Personal information
- Born: November 7, 1999 (age 26) Harrisburg, Pennsylvania, U.S.
- Listed height: 5 ft 9 in (1.75 m)
- Listed weight: 180 lb (82 kg)

Career information
- High school: Harrisburg (PA)
- College: Western Carolina (2018–2021) Central Michigan (2022)

Career history
- 2024–present: BC Lions

Awards and highlights
- 2× Second-team All-SoCon (2020–2021);
- Stats at CFL.ca

= Ronald Kent Jr. =

American football player (born 1999)

Ronald Lewis Kent Jr. (born November 7, 1999) is an American professional football defensive back for the BC Lions of the Canadian Football League (CFL). He played college football at Western Carolina and Central Michigan.

==Early life==
Kent Jr. played high school football at Harrisburg High School in Harrisburg, Pennsylvania. He recorded 22 receptions for 287 yards and three touchdowns his junior year and 21 receptions for 385 yards and one touchdown his senior year. He totaled 27 tackles and five interceptions on defense his senior year, earning first-team PennLive defensive all-star honors. Kent Jr. also wrestled in high school.

==College career==
Kent Jr. played college football for the Western Carolina Catamounts from 2018 to 2021. He played in all 11 games, starting seven, in 2018, accumulating 45 tackles, 12 pass breakups, and one forced fumble. His pass breakup total lead the team that year. Kent Jr. also garnered Southern Conference (SoCon) All-Freshman recognition, and was named a Freshman All-American by both Phil Steele and HERO Sports. He started 11 games in 2019, and missed the final game of the season. He recorded 32 tackles, seven pass breakups, and one fumble recovery.

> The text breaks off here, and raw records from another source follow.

(* ===== verification/RangeAllocator.v ===== *)
(** * The virtual address allocator (kernel/memory/range_allocator.c)

    The free ranges of an address region form a linked list in address order.
    Each [struct range] lies in the first page of the range it describes, so
    that exactly that page is mapped: moving a list node is copying a mapping.
    The list is modelled by its nodes, (address, size), and the page tables by
    the class [VmOps] of the three functions used, with their laws in [Vm]. *)
From S2P Require Import Prelude Errno CString Lock PageAllocator Paging.

Class VmOps (M : Type) : Type := {
  vm_map_to_free_pages : Z → Z → Z → K M Z;
  vm_copy_mapping : Z → Z → Z → Z → K M Z;
  vm_unmap : Z → Z → K M unit;
}.
#[global] Instance paging_vm_ops {P} `{PageAllocOps P} : VmOps (mmu P) := {|
  vm_map_to_free_pages := paging_map_to_free_pages;
  vm_copy_mapping := paging_copy_mapping;
  vm_unmap := paging_unmap;
|}.

(** [struct range] with its address, and its size in bytes. *)
Definition range : Type := Z * Z.
Definition sizeof_range : Z := 8.

Record range_allocator (M : Type) : Type := RangeAllocator {
  ra_start : Z;
  ra_end : Z;
  ranges : list range;
  ra_lock : mutex;
  ra_vm : M;
}.
Arguments RangeAllocator {M} _ _ _ _ _.
Arguments ra_start {M} _.
Arguments ra_end {M} _.
Arguments ranges {M} _.
Arguments ra_lock {M} _.
Arguments ra_vm {M} _.

(** The loops leave [prev] and [it] at a place of the list: the nodes before it,
    last first, and the nodes from it on. *)
Fixpoint find_fit (size : Z) (prev it : list range) : list range * list range :=
  match it with
  | (a, n) :: rest => if n <? size then find_fit size ((a, n) :: prev) rest else (prev, it)
  | [] => (prev, [])
  end.
Fixpoint find_place (addr : Z) (prev it : list range) : list range * list range :=
  match it with
  | (a, n) :: rest => if a + n <=? addr then find_place addr ((a, n) :: prev) rest else (prev, it)
  | [] => (prev, [])
  end.

Section ops.
Context {M : Type} `{VmOps M} (current : nat).
Implicit Types s : range_allocator M.

Definition set_ranges (l : list range) s : range_allocator M :=
  RangeAllocator (ra_start s) (ra_end s) l (ra_lock s) (ra_vm s).
Definition set_ra_lock (m : mutex) s : range_allocator M :=
  RangeAllocator (ra_start s) (ra_end s) (ranges s) m (ra_vm s).
Definition set_ra_vm (v : M) s : range_allocator M :=
  RangeAllocator (ra_start s) (ra_end s) (ranges s) (ra_lock s) v.
Definition in_vm {A} (m : K M A) : K (range_allocator M) A := zoom ra_vm set_ra_vm m.
Definition lock_ra : K (range_allocator M) unit := zoom ra_lock set_ra_lock (mutex_lock true current).
Definition unlock_ra : K (range_allocator M) unit := zoom ra_lock set_ra_lock (mutex_unlock current).

Definition range_allocator_init (start end_ : Z) : K (range_allocator M) Z :=
  _ ← ASSERT (start mod PAGE_SIZE =? 0);
  _ ← ASSERT (end_ mod PAGE_SIZE =? 0);
  _ ← modify (λ s, RangeAllocator start end_ [] mutex_zero (ra_vm s));
  rc ← in_vm (vm_map_to_free_pages start sizeof_range PAGE_WRITE);
  if IS_ERR rc then mret rc
  else _ ← modify (set_ranges [(start, u32 (end_ - start))]); mret 0.

Definition range_allocator_alloc (size : Z) : K (range_allocator M) Z :=
  s ← get;
  _ ← ASSERT (negb (bool_decide (ranges s = [])));
  let size := round_up size PAGE_SIZE in
  _ ← lock_ra;
  match find_fit size [] (ranges s) with
  | (_, []) => mret (ERR ENOMEM)
  | (prev, (a, n) :: next) =>
      if n =? size then
        _ ← modify (set_ranges (rev_append prev next));
        _ ← in_vm (vm_unmap a sizeof_range);
        _ ← unlock_ra; mret a
      else
        let addr := u32 (a + size) in
        rc ← in_vm (vm_copy_mapping addr a sizeof_range PAGE_WRITE);
        if IS_ERR rc then _ ← unlock_ra; mret rc
        else
          _ ← in_vm (vm_unmap a sizeof_range);
          _ ← modify (set_ranges (rev_append prev ((addr, u32 (n - size)) :: next)));
          _ ← unlock_ra; mret a
  end.

(** The last part of range_allocator_free: a node of its own. *)
Definition insert_range (addr size : Z) (prev it : list range) : K (range_allocator M) Z :=
  _ ← (match prev with (p, n) :: _ => ASSERT (p + n <? addr) | [] => mret tt end);
  _ ← (match it with (a, _) :: _ => ASSERT (addr + size <? a) | [] => mret tt end);
  rc ← in_vm (vm_map_to_free_pages addr sizeof_range PAGE_WRITE);
  if IS_ERR rc then _ ← unlock_ra; mret rc
  else
    _ ← modify (set_ranges (rev_append prev ((addr, size) :: it)));
    _ ← unlock_ra; mret 0.
(** The middle part: joining the range behind. *)
Definition join_next (addr size : Z) (prev it : list range) : K (range_allocator M) Z :=
  match it with
  | (a, n) :: next =>
      if a =? addr + size then
        rc ← in_vm (vm_copy_mapping addr a sizeof_range PAGE_WRITE);
        if IS_ERR rc then _ ← unlock_ra; mret rc
        else
          _ ← in_vm (vm_unmap a sizeof_range);
          _ ← modify (set_ranges (rev_append prev ((addr, u32 (n + size)) :: next)));
          _ ← unlock_ra; mret 0
      else insert_range addr size prev it
  | [] => insert_range addr size prev it
  end.
(** The first part: joining the range before, [(p, pn)]. *)
Definition join_last (size p pn : Z) (prev it : list range) : K (range_allocator M) Z :=
  let pn := u32 (pn + size) in
  match it with
  | (a, n) :: next =>
      if a =? p + pn then
        _ ← modify (set_ranges (rev_append prev ((p, u32 (pn + n)) :: next)));
        _ ← in_vm (vm_unmap a sizeof_range);
        _ ← unlock_ra; mret 0
      else
        _ ← modify (set_ranges (rev_append prev ((p, pn) :: it)));
        _ ← unlock_ra; mret 0
  | [] =>
      _ ← modify (set_ranges (rev_append prev [(p, pn)]));
      _ ← unlock_ra; mret 0
  end.
Definition range_allocator_free (addr size : Z) : K (range_allocator M) Z :=
  _ ← ASSERT (addr mod PAGE_SIZE =? 0);
  s ← get;
  _ ← ASSERT (negb (bool_decide (ranges s = [])));
  let size := round_up size PAGE_SIZE in
  if (addr <? ra_start s) || (ra_end s <? u32 (addr + size)) then mret (ERR EINVAL)
  else
    _ ← lock_ra;
    let '(prev, it) := find_place addr [] (ranges s) in
    match prev with
    | (p, pn) :: prev' =>
        if p + pn =? addr then join_last size p pn prev' it
        else join_next addr size prev it
    | [] => join_next addr size prev it
    end.
End ops.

Kent Jr. started all nine games during the COVID-19 shortened 2020 season, totaling 47 tackles, one interception, two pass breakups, and one forced fumble, earning second-team All-SoCon honors from the coaches. He started all 11 games in 2021, totaling 38 tackles, one interception, six pass breakups, one forced fumble, and one fumble recovery. He was named second-team All-SoCon by the SoCon Sports Media Association and third-team All-SoCon by Phil Steele.

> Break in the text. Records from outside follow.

(* ===== verification/Kmalloc.v ===== *)
(** * The kernel heap (kernel/memory/kmalloc.c)

    Every block starts on a page of its own with a header (magic number and
    size); memory is bytes by virtual address, present exactly where a page of
    the heap is mapped. A fresh page holds whatever [garbage] says. *)
From S2P Require Import Prelude Errno CString Lock PageAllocator Paging RangeAllocator.

Definition MAGIC : Z := 492670544.
(** sizeof(struct header) and alignof(max_align_t) on the i686 target. *)
Definition sizeof_header : Z := 8.
Definition max_align : Z := 16.

Record heap (M : Type) : Type := Heap {
  kernel_vaddr_allocator : range_allocator M;
  bytes_at : gmap Z Z;
}.
Arguments Heap {M} _ _.
Arguments kernel_vaddr_allocator {M} _.
Arguments bytes_at {M} _.

Section kmalloc.
Context {M : Type} `{VmOps M} (current : nat) (garbage : Z → Z).

Definition set_allocator (r : range_allocator M) (h : heap M) : heap M := Heap r (bytes_at h).
Definition set_bytes (b : gmap Z Z) (h : heap M) : heap M := Heap (kernel_vaddr_allocator h) b.
Definition in_allocator {A} (m : K (range_allocator M) A) : K (heap M) A :=
  zoom kernel_vaddr_allocator set_allocator m.

Definition get_byte (p : Z) : K (heap M) Z := h ← get; access (bytes_at h !! p).
Definition set_byte (p c : Z) : K (heap M) unit :=
  h ← get; _ ← access (bytes_at h !! p); put (set_bytes (<[p := u8 c]> (bytes_at h)) h).
Definition get_word (p : Z) : K (heap M) Z :=
  b0 ← get_byte p; b1 ← get_byte (p + 1); b2 ← get_byte (p + 2); b3 ← get_byte (p + 3);
  mret (b0 + 256 * b1 + 65536 * b2 + 16777216 * b3).
Definition set_word (p v : Z) : K (heap M) unit :=
  _ ← set_byte p v; _ ← set_byte (p + 1) (Z.shiftr v 8);
  _ ← set_byte (p + 2) (Z.shiftr v 16); set_byte (p + 3) (Z.shiftr v 24).
Fixpoint fill_bytes (n : nat) (p c : Z) : K (heap M) unit :=
  match n with O => mret tt | S n => _ ← set_byte p c; fill_bytes n (p + 1) c end.
Fixpoint copy_bytes (n : nat) (dest src : Z) : K (heap M) unit :=
  match n with
  | O => mret tt
  | S n => c ← get_byte src; _ ← set_byte dest c; copy_bytes n (dest + 1) (src + 1)
  end.

(** Pages appear with garbage in them and disappear with their contents. *)
Definition page_bytes (size : Z) : nat := Z.to_nat (round_up size PAGE_SIZE).
Fixpoint map_bytes (f : Z → gmap Z Z → gmap Z Z) (n : nat) (p : Z) (b : gmap Z Z) : gmap Z Z :=
  match n with O => b | S n => map_bytes f n (p + 1) (f p b) end.
Definition add_pages (addr size : Z) (b : gmap Z Z) : gmap Z Z :=
  map_bytes (λ p b, <[p := u8 (garbage p)]> b) (page_bytes size) addr b.
Definition remove_pages (addr size : Z) (b : gmap Z Z) : gmap Z Z :=
  map_bytes delete (page_bytes size) addr b.

(** [NULL] is [None]. *)
Definition kaligned_alloc (alignment size : Z) : K (heap M) (option Z) :=
  if size =? 0 then mret None
  else
    _ ← ASSERT (alignment <=? PAGE_SIZE);
    let data_offset := round_up sizeof_header alignment in
    let real_size := u32 (data_offset + size) in
    addr ← in_allocator (range_allocator_alloc current real_size);
    if IS_ERR addr then mret None
    else
      rc ← in_allocator (in_vm (vm_map_to_free_pages addr real_size (Z.lor PAGE_WRITE PAGE_GLOBAL)));
      if IS_ERR rc then mret None
      else
        _ ← modify (λ h, set_bytes (add_pages addr real_size (bytes_at h)) h);
        _ ← set_word addr MAGIC;
        _ ← set_word (addr + 4) real_size;
        let ptr := addr + data_offset in
        _ ← fill_bytes (Z.to_nat size) ptr 0;
        mret (Some ptr).

Definition kmalloc (size : Z) : K (heap M) (option Z) := kaligned_alloc max_align size.

Definition header_addr (ptr : Z) : Z :=
  let addr := round_down ptr PAGE_SIZE in
  if u32 (ptr - addr) <? sizeof_header then u32 (addr - PAGE_SIZE) else addr.
Definition header_from_ptr (ptr : Z) : K (heap M) Z :=
  let header := header_addr ptr in
  magic ← get_word header;
  _ ← ASSERT (magic =? MAGIC);
  mret header.

Definition kfree (ptr : option Z) : K (heap M) unit :=
  match ptr with
  | None => mret tt
  | Some ptr =>
      header ← header_from_ptr ptr;
      size ← get_word (header + 4);
      _ ← in_allocator (in_vm (vm_unmap header size));
      _ ← modify (λ h, set_bytes (remove_pages header size (bytes_at h)) h);
      rc ← in_allocator (range_allocator_free current header size);
      ASSERT (negb (IS_ERR rc))
  end.

Definition krealloc (ptr : option Z) (new_size : Z) : K (heap M) (option Z) :=
  match ptr with
  | None => kmalloc new_size
  | Some ptr =>
      if new_size =? 0 then _ ← kfree (Some ptr); mret None
      else
        old_header ← header_from_ptr ptr;
        new_ptr ← kmalloc new_size;
        match new_ptr with
        | None => mret None
        | Some new_ptr =>
            new_header ← header_from_ptr new_ptr;
            old_size ← get_word (old_header + 4);
            _ ← copy_bytes (Z.to_nat old_size) new_header old_header;
            _ ← kfree (Some ptr);
            mret (Some new_ptr)
        end
  end.

(** The string functions read their argument like strlen and strnlen. *)
Fixpoint heap_strnlen (n : nat) (p len : Z) : K (heap M) Z :=
  match n with
  | O => mret len
  | S n => c ← get_byte p; if c =? 0 then mret len else heap_strnlen n (p + 1) (len + 1)
  end.
Fixpoint heap_strlen (fuel : nat) (p len : Z) : K (heap M) Z :=
  match fuel with
  | O => out_of_fuel
  | S fuel => c ← get_byte p; if c =? 0 then mret len else heap_strlen fuel (p + 1) (len + 1)
  end.
Definition dup_bytes (src len : Z) : K (heap M) (option Z) :=
  buf ← kmalloc (len + 1);
  match buf with
  | None => mret None
  | Some buf => _ ← copy_bytes (Z.to_nat len) buf src; _ ← set_byte (buf + len) 0; mret (Some buf)
  end.
(** Memory holds fewer bytes than it has entries, so that the search for the
    terminator ends or leaves memory. *)
Definition kstrdup (src : Z) : K (heap M) (option Z) :=
  h ← get; len ← heap_strlen (S (size (bytes_at h))) src 0; dup_bytes src len.
Definition kstrndup (src : Z) (n : nat) : K (heap M) (option Z) :=
  len ← heap_strnlen n src 0; dup_bytes src len.
End kmalloc.

(** ** Pointers and headers *)

(** Header_from_ptr finds the header of every pointer that kaligned_alloc
    makes: for each alignment up to a page that is a power of two, the pointer
    computed from the page-aligned block leads back to the block and is aligned. *)
Lemma header_addr_aligned addr k :
  page_at addr → 0 ≤ addr → addr + 2 * PAGE_SIZE ≤ U32 → 0 ≤ k ≤ 12 →
  let ptr := addr + round_up sizeof_header (2 ^ k) in
  header_addr ptr = addr ∧ ptr mod 2 ^ k = 0 ∧ addr + sizeof_header ≤ ptr ≤ addr + PAGE_SIZE.
Proof.
  unfold page_at, PAGE_SIZE. intros Hp H0 H1 Hk.
  assert (∀ off, 8 ≤ off ≤ 4096 → header_addr (addr + off) = addr) as Hh.
  { intros off Hoff. unfold header_addr.
    change (round_down (addr + off) PAGE_SIZE) with (frame_of (addr + off)). rewrite frame_of_div by (unfold U32 in *; lia).
    unfold sizeof_header, PAGE_SIZE. destruct (decide (off = 4096)) as [->|].
    - assert ((addr + 4096) / 4096 * 4096 = addr + 4096) as -> by (Z.to_euclidean_division_equations; lia).
      rewrite Z.sub_diag. change (u32 0 <? 8) with true. cbv iota. rewrite u32_small; lia.
    - assert ((addr + off) / 4096 * 4096 = addr) as -> by (Z.to_euclidean_division_equations; lia).
      replace (addr + off - addr) with off by lia. rewrite u32_small by (unfold U32; lia).
      by rewrite (proj2 (Z.ltb_ge off 8)) by lia. }
  assert (k = 0 ∨ k = 1 ∨ k = 2 ∨ k = 3 ∨ k = 4 ∨ k = 5 ∨ k = 6 ∨ k = 7 ∨ k = 8 ∨ k = 9 ∨ k = 10 ∨
          k = 11 ∨ k = 12) as Hc by lia.
  repeat (destruct Hc as [->|Hc] || subst k);
    match goal with |- context [round_up sizeof_header ?a] =>
      let v := eval vm_compute in (round_up sizeof_header a) in change (round_up sizeof_header a) with v end;
    match goal with |- context [?a mod 2 ^ ?b] =>
      let v := eval vm_compute in (2 ^ b) in change (2 ^ b) with v end;
    cbv zeta; unfold sizeof_header; (split; [apply Hh; lia|]);
    (split; [Z.to_euclidean_division_equations; lia|lia]).
Qed.

(** ** A heap of four pages on the machine of PageAllocator *)
Definition small_vm : mmu pages :=
  Mmu booted {[ 5 := <[769 := entry 304 2]> (<[768 := entry 300 2]> ∅) ]}
      (<[300 * PAGE_SIZE := ∅]> {[ 304 * PAGE_SIZE := ∅ ]}) ∅ 5 mutex_zero.
Definition heap_start : Z := KERNEL_VADDR + 1024 * PAGE_SIZE.
Definition small_heap : heap (mmu pages) :=
  Heap (final (range_allocator_init heap_start (heap_start + 4 * PAGE_SIZE))
              (RangeAllocator 0 0 [] mutex_zero small_vm)) ∅.
Definition free_kib (h : heap (mmu pages)) : Z :=
  free (memory_info (mm_pages (ra_vm (kernel_vaddr_allocator h)))).
Definition outcome_of {S A} (o : outcome S A) : option A :=
  match o with Done a _ => Some a | _ => None end.

Definition zero_garbage (p : Z) : Z := 0.
(** Grow a block from 10 to 5000 bytes, then free it. *)
Definition grow_and_free : K (heap (mmu pages)) unit :=
  p ← kmalloc 0 zero_garbage 10; q ← krealloc 0 zero_garbage p 5000; kfree 0 q.
(** Shrink a block from 5000 to 10 bytes. *)
Definition shrink : K (heap (mmu pages)) (option Z) :=
  p ← kmalloc 0 zero_garbage 5000; krealloc 0 zero_garbage p 10.

(** Krealloc copies the old header over the new one, and as many bytes as
    the old block has. A block that was grown and freed is given back only up to
    its old size: of a heap of four pages the second page of the block is lost
    and stays allocated. Shrinking a block to one page writes behind the new
    block, which is not mapped. *)
Lemma krealloc_copies_old_header :
  ranges (kernel_vaddr_allocator small_heap) = [(heap_start, 4 * PAGE_SIZE)] ∧
  ranges (kernel_vaddr_allocator (final grow_and_free small_heap)) =
    [(heap_start, 2 * PAGE_SIZE); (heap_start + 3 * PAGE_SIZE, PAGE_SIZE)] ∧
  mapping (ra_vm (kernel_vaddr_allocator (final grow_and_free small_heap)))
    (heap_start + 2 * PAGE_SIZE) ≠ None ∧
  shrink small_heap = Undef.
Proof.
  split; [vm_compute; reflexivity|].
  assert ((ranges (kernel_vaddr_allocator (final grow_and_free small_heap)),
           match mapping (ra_vm (kernel_vaddr_allocator (final grow_and_free small_heap)))
             (heap_start + 2 * PAGE_SIZE) with Some _ => true | None => false end) =
    ([(heap_start, 2 * PAGE_SIZE); (heap_start + 3 * PAGE_SIZE, PAGE_SIZE)], true)) as Hg
    by (vm_compute; reflexivity).
  apply pair_equal_spec in Hg as [Hr Hm]. split; [exact Hr|]. split.
  - intros E. rewrite E in Hm. discriminate Hm.
  - vm_compute. reflexivity.
Qed.

Lemma header_addr_aligned_witness :
  let ptr := heap_start + round_up sizeof_header (2 ^ 4) in
  header_addr ptr = heap_start ∧ ptr mod 2 ^ 4 = 0 ∧
  heap_start + sizeof_header ≤ ptr ≤ heap_start + PAGE_SIZE.
Proof.
  apply (header_addr_aligned heap_start 4).
  - reflexivity.
  - vm_compute. congruence.
  - vm_compute. congruence.
  - lia.
Defined.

Kent Jr. transferred to play for the Central Michigan Chippewas in 2022. He appeared in all 12 games, starting 10, accumulating 56 tackles, one sack, and 10 pass breakups.

==Professional career==

Kent Jr. went undrafted in the 2023 NFL draft.

Kent Jr. signed with the BC Lions of the Canadian Football League (CFL) on January 24, 2024.

On August 29, 2026, Kent Jr. was placed on the Lions' reserve roster after suffering a hip injury earlier that week. He rejoined the active roster on September 3, 2026.

Pre-draft measurables
| Height | Weight | Arm length | Hand span | Wingspan | 40-yard dash | 10-yard split | 20-yard split | 20-yard shuttle | Three-cone drill | Vertical jump | Broad jump | Bench press |
| 5 ft 9 in (1.75 m) | 177 lb (80 kg) | 30+1⁄8 in (0.77 m) | 8+3⁄8 in (0.21 m) | 6 ft 0+1⁄4 in (1.84 m) | 4.61 s | 1.63 s | 2.69 s | 4.44 s | 7.31 s | 32.5 in (0.83 m) | 9 ft 8 in (2.95 m) | 13 reps |
All values from Pro Day

==Personal life==
His brother, Donte Kent Jr. played college football with Central Michigan, and was drafted by the Pittsburgh Steelers in the 2025 NFL draft.